PerfFuzz: Automatically Generate Pathological Inputs for C/C++ programs

Last update: Nov 18, 2022

Related tags

Overview

PerfFuzz

Performance problems in software can arise unexpectedly when programs are provided with inputs that exhibit pathological behavior. But how can we find these inputs in the first place? PerfFuzz can generate such inputs automatically: given a program and at least one seed input, PerfFuzz automatically generates inputs that exercise pathological behavior across program locations, without any domain knowledge.

PerfFuzz uses multi-dimensional performance feedback and independently maximizes execution counts for all program locations. This enables PerfFuzz to find a variety of inputs that exercise distinct hot spots in a program.

Read the ISSTA paper for more details.

Built by Caroline Lemieux ([email protected]) and Rohan Padhye ([email protected]) on top of Michal Zalewski's ([email protected]) AFL.

Building PerfFuzz

To build on *nix machines, run

make

in the perffuzz directory. Since PerfFuzz is built on AFL, it will not build on Windows machines. You will also need to build PerfFuzz's instrumenting compiler, which can be done by running

cd llvm_mode
make
cd ..

in the perffuzz directory, after having built PerfFuzz.

Q: What version of clang should I use?
A: PerfFuzz was evaluated with clang-3.8.0 on Linux and works with verison 8 on Mac. To experiment with different clang/LLVM version, add the bin/ directory from the pre-build clang archives to the front of your PATH when compiling.
Q: I'm getting an error involving the -fno-rtti option.
A: If you're on Redhat Linux, this may be a gcc/clang compatibility issue. Apparently gcc-4.7 fixes the issue.

Test PerfFuzz on Insertion Sort

To check whether PerfFuzz is working correctly, try running it on the insertion sort benchmark provided. The following commands assume you are in the PerfFuzz directory.

Build

First, compile the benchmark:

./afl-clang-fast insertion-sort.c -o isort

Run PerfFuzz

Let's make some seeds for PerfFuzz to start with:

mkdir isort-seeds
head -c 64 /dev/zero > isort-seeds/zeroes

Now we can run PerfFuzz:

./afl-fuzz -p -i isort-seeds -o isort_perf_test/ -N 64 ./isort @@

You should see the number of total paths (this is a misnomer; it's just the number of saved inputs) increase consistently. You can also check to see if the saved inputs are heading towards a worst-case by running

for i in isort_perf_test/queue/id*; do ./isort $i | grep comps; done

(which, for each saved input, plots the number of comparisons insertion sort performed while sorting that input)

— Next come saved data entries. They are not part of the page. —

(** A round at a patient-ID or name tag assigns the whole replacement to
    the value range clamped to the end of the buffer. *)
Lemma tags_body_replacement s tag tag_length replacement :
  tag_header s = Some (tag, tag_length) ->
  replacement_of (SCPAnonymizer.anonymous_id (SCPAnonymizer.tag_self s))
    tag tag_length = Some replacement ->
  exists self',
    SCPAnonymizer.tags_body s
    = Next (SCPAnonymizer.mkTags self'
              (SCPAnonymizer.tag_pointer s + (3 + tag_length))) /\
    SCPAnonymizer.data self'
    = slice_assign (SCPAnonymizer.data (SCPAnonymizer.tag_self s))
        (SCPAnonymizer.tag_pointer s + 3)
        (Z.min (SCPAnonymizer.tag_pointer s + 3 + tag_length)
           (len (SCPAnonymizer.data (SCPAnonymizer.tag_self s))))
        replacement.
Proof.
  intros (b & Hi & Hb & Hu & Htl)%tag_header_Some Hrep.
  unfold SCPAnonymizer.tags_body. cbv zeta. rewrite Hi, Hb, Hu.
  unfold replacement_of in Hrep.
  destruct (Z.eqb_spec tag 2) as [->|Hne2].
  - change (2 =? 255) with false. cbv iota.
    change (SCPAnonymizer.sensitive_name 2) with (Some "Patient ID"%string).
    cbv iota. change (2 =? 2) with true. cbv iota.
    destruct (SCPAnonymizer.encode_ascii _) as [a|]; [|done].
    injection Hrep as <-. by eexists.
  - destruct (is_name_tag tag) eqn:Hn; [|done]. injection Hrep as <-.
    destruct (is_name_tag_facts _ Hn) as (-> & _ & name & ->).
    fold (is_name_tag tag). rewrite Hn. by eexists.
Qed.

Lemma len_replacement_of aid tag tag_length replacement :
  0 <= tag_length ->
  replacement_of aid tag tag_length = Some replacement ->
  len replacement = tag_length.
Proof.
  intros Htl. unfold replacement_of. destruct (tag =? 2).
  - destruct (SCPAnonymizer.encode_ascii aid) as [a|]; [|done].
    intros [= <-]. by apply len_anon_bytes.
  - destruct (is_name_tag tag); [|done]. intros [= <-].
    by apply len_removed_bytes.
Qed.

Lemma tags_trace_inv self start_offset length s :
  s ∈ tags_trace self start_offset length ->
  tags_inv (Z.min (start_offset + length) (len (SCPAnonymizer.data self)))
    (SCPAnonymizer.anonymous_id self) s /\
  SCPAnonymizer.tags_cond
    (Z.min (start_offset + length) (len (SCPAnonymizer.data self))) s = true.
Proof.
  unfold tags_trace. apply while_trace_inv.
  - apply tags_inv_step.
  - split; simpl; [lia|done].
Qed.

For comparison with the performance compared to regular afl, you can run: ./afl-fuzz -i isort-seeds -o isort_afl_test/ -N 64 ./isort @@ without the -p option, this should just run regular AFL. You should see total_paths quickly topping out around ~20 or so, and the number of cycles increase a lot. There will probably be much fewer comparisons performed for the saved inputs as well. The highest number of comparisons printed when you run:

for i in isort_afl_test/queue/id*; do ./isort $i | grep comps; done

should be smaller than what you saw for the inputs in isort_perf_test/queue.

Running PerfFuzz on a program of your choice

Compile your program with PerfFuzz

To compile your C/C++ program with perffuzz, replace CC (resp. CXX) with path/to/perffuzz/afl-clang-fast (resp. path/to/perffuzz/afl-clang-fast++) in your build process. See section (3) of README (not README.md) for more details, replacing references of path/to/afl/afl-gcc with path/to/perffuzz/afl-clang-fast.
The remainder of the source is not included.